Direkt zu: Inhalt - Kritik - Punkte

Inhalt:
Wir schreiben das Jahr 1961. Jack und Ennis sind auf der Suche nach einem Job um Geld zu verdienen. Sie finden schließlich eine Arbeit als Schafhirten auf dem Brokeback Mountain. Sehr schnell freunden sich die beiden während der Arbeit in der einsamen Prärie an. Aus der engen Freundschaft wird schnell etwas mit dem sie nicht gerechnet haben - die beiden verlieben sich ineinander und sind davon erst einmal absolut überwältigt. Sie trauen sich aufgrund der herrschenden Moralvorstellungen in Amerika allerdings nicht mit ihren Gefühlen an die Öffentlichkeit zu gehen.
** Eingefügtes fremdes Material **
Lemma undoUntil_walks_back_witness :
  undoUntil 5
    (mkRewindQueue []
       [RewindInfoState 0 0 0 true; RewindInfoState 3 0 1 true;
        RewindInfoState 4 0 2 false; RewindInfoEvent 4 1 3 true;
        RewindInfoState 6 0 4 true; RewindInfoEvent 6 1 5 true] 5)
  = Returns
      {| ur_queue :=
           mkRewindQueue []
             [RewindInfoState 0 0 0 true; RewindInfoState 3 0 1 true;
              RewindInfoState 4 0 2 false; RewindInfoEvent 4 1 3 true;
              RewindInfoState 6 0 4 true; RewindInfoEvent 6 1 5 true] 1;
         ur_return := 3;
         ur_effects :=
           [CallUndo (RewindInfoState 6 0 4 true);
            CallUndo (RewindInfoEvent 4 1 3 true);
            CallUndo (RewindInfoState 4 0 2 false);
            CallUndo (RewindInfoState 3 0 1 true)] |}
  /\ undoUntil 5
       (mkRewindQueue []
          [RewindInfoState 0 0 0 true; RewindInfoEvent 2 1 1 true;
           RewindInfoEvent 7 1 2 false] 3)
     = Returns
         {| ur_queue :=
              mkRewindQueue []
                [RewindInfoState 0 0 0 true; RewindInfoEvent 2 1 1 true;
                 RewindInfoEvent 7 1 2 false] 0;
            ur_return := 0;
            ur_effects :=
              [CallUndo (RewindInfoEvent 7 1 2 false);
               CallUndo (RewindInfoEvent 2 1 1 true);
               CallUndo (RewindInfoState 0 0 0 true)] |}.
Proof.
  split.
  - refine (proj1 undoUntil_walks_back_to_confirmed_state 5
              (mkRewindQueue [] _ 5) 1%nat (RewindInfoState 3 0 1 true) _ _ _ _ _).
    + vm_compute. lia.
    + vm_compute. lia.
    + reflexivity.
    + reflexivity.
    + intros [| [| [| [| [| j]]]]] x Hj Hx; vm_compute in Hj, Hx; try lia;
        injection Hx as <-; reflexivity.
  - refine (proj2 (proj2 undoUntil_walks_back_to_confirmed_state) []
              [RewindInfoEvent 2 1 1 true; RewindInfoEvent 7 1 2 false]
              (RewindInfoState 0 0 0 true) _ _ _ _); try reflexivity.
    repeat constructor.
Defined.
(** C6 (amended).  With [-length <= i < 0] on a non-empty array, [put]
    resolves [i] against the length before the growth to the slot
    [length + 1 + i], one after the slot [length + i] that [operator[]]
    means by [i]: [-1] is the first slot past the old end, and the slot
    [length + i] keeps its element unless another negative index names it. *)
Theorem put_negative_index_slot m a cs v i :
  holds m a cs -> 0 < length a <= INT_MAX -> - length a <= i < 0 ->
  exists a' m' cs',
    put a v i m = Ok a' m' /\
    length a' = grow_size (length a) /\
    length a + 1 + i < grow_size (length a) /\
    cs' = <[Z.to_nat (length a + 1 + i) := Some v]>
            (cs ++ replicate (Z.to_nat (grow_size (length a) - length a)) None) /\
    holds m' a' cs' /\
    cs' !! Z.to_nat (length a + 1 + i) = Some (Some v) /\
    cs' !! Z.to_nat (length a + i) = cs !! Z.to_nat (length a + i).
Proof.
  intros Hh Hlen Hi.
  destruct (holds_nonempty m a cs Hh ltac:(lia)) as (b & -> & Hb & Hlt).
  simpl in Hlen, Hi. simpl length.
  pose proof (grow_size_bounds (Z.of_nat (len cs)) ltac:(lia)) as Hg.
  pose proof (put_spec m b cs v i Hb Hlen ltac:(lia)) as Hput. simpl in Hput.
  destruct (Z.ltb_spec i 0) as [_ | ?]; [| lia].
  rewrite copied_beyond in Hput by lia.
  replace (Z.to_nat (grow_size (Z.of_nat (len cs))) - len cs)%nat
    with (Z.to_nat (grow_size (Z.of_nat (len cs)) - Z.of_nat (len cs))) in Hput by lia.
  eexists _, _, _. split; [exact Hput |].
  split; [reflexivity |]. split; [lia |]. split; [reflexivity |]. split.
  - split; simpl.
    + rewrite length_insert, length_app, length_replicate. lia.
    + split; [reflexivity |].
      apply list_lookup_insert_eq. rewrite length_insert, length_app. simpl. lia.
  - split.
    + apply list_lookup_insert_eq. rewrite length_app, length_replicate. lia.
    + rewrite list_lookup_insert_ne by lia. apply lookup_app_l. lia.
Qed.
Sie heiraten sogar und führen eine scheinbar völlig normale Beziehung mit ihren Partnerinnen. In dieser Zeit können sie sich nur heimlich für kurze Augenblicke treffen und ihren Gefühlen freien Lauf lassen. Doch irgendwann hält es Jack nicht mehr aus auf diese Weise zu Leben und zu Lieben und startet einen Versuch um eine normale Beziehung mit Ennis zu führen...

Kritik:
Regisseur Ang Lee hat mit „Brokeback Mountain“ einen sehr gelungenen Film abgedreht. Auch wenn der Film mit 134 Minuten relativ lang ist wird dieser nie langweilig. Es wird sehr gut klar gemacht wie schwer es Homosexuelle in dieser Zeit hatten, da diese damals nicht dazu stehen konnten ohne aus der Gesellschaft ausgeschlossen zu werden. Um jeden Verdacht zu unterbinden heiraten beide sogar eine Frau und führen eine scheinbar normale Ehe bei der nicht einmal die jeweilige Ehefrau über das Doppelleben des Partners bescheid weiß. Dieser Film vermittelt sehr viele Botschaften in Bezug auf die Homosexualität die jedoch nie offensichtlich sind.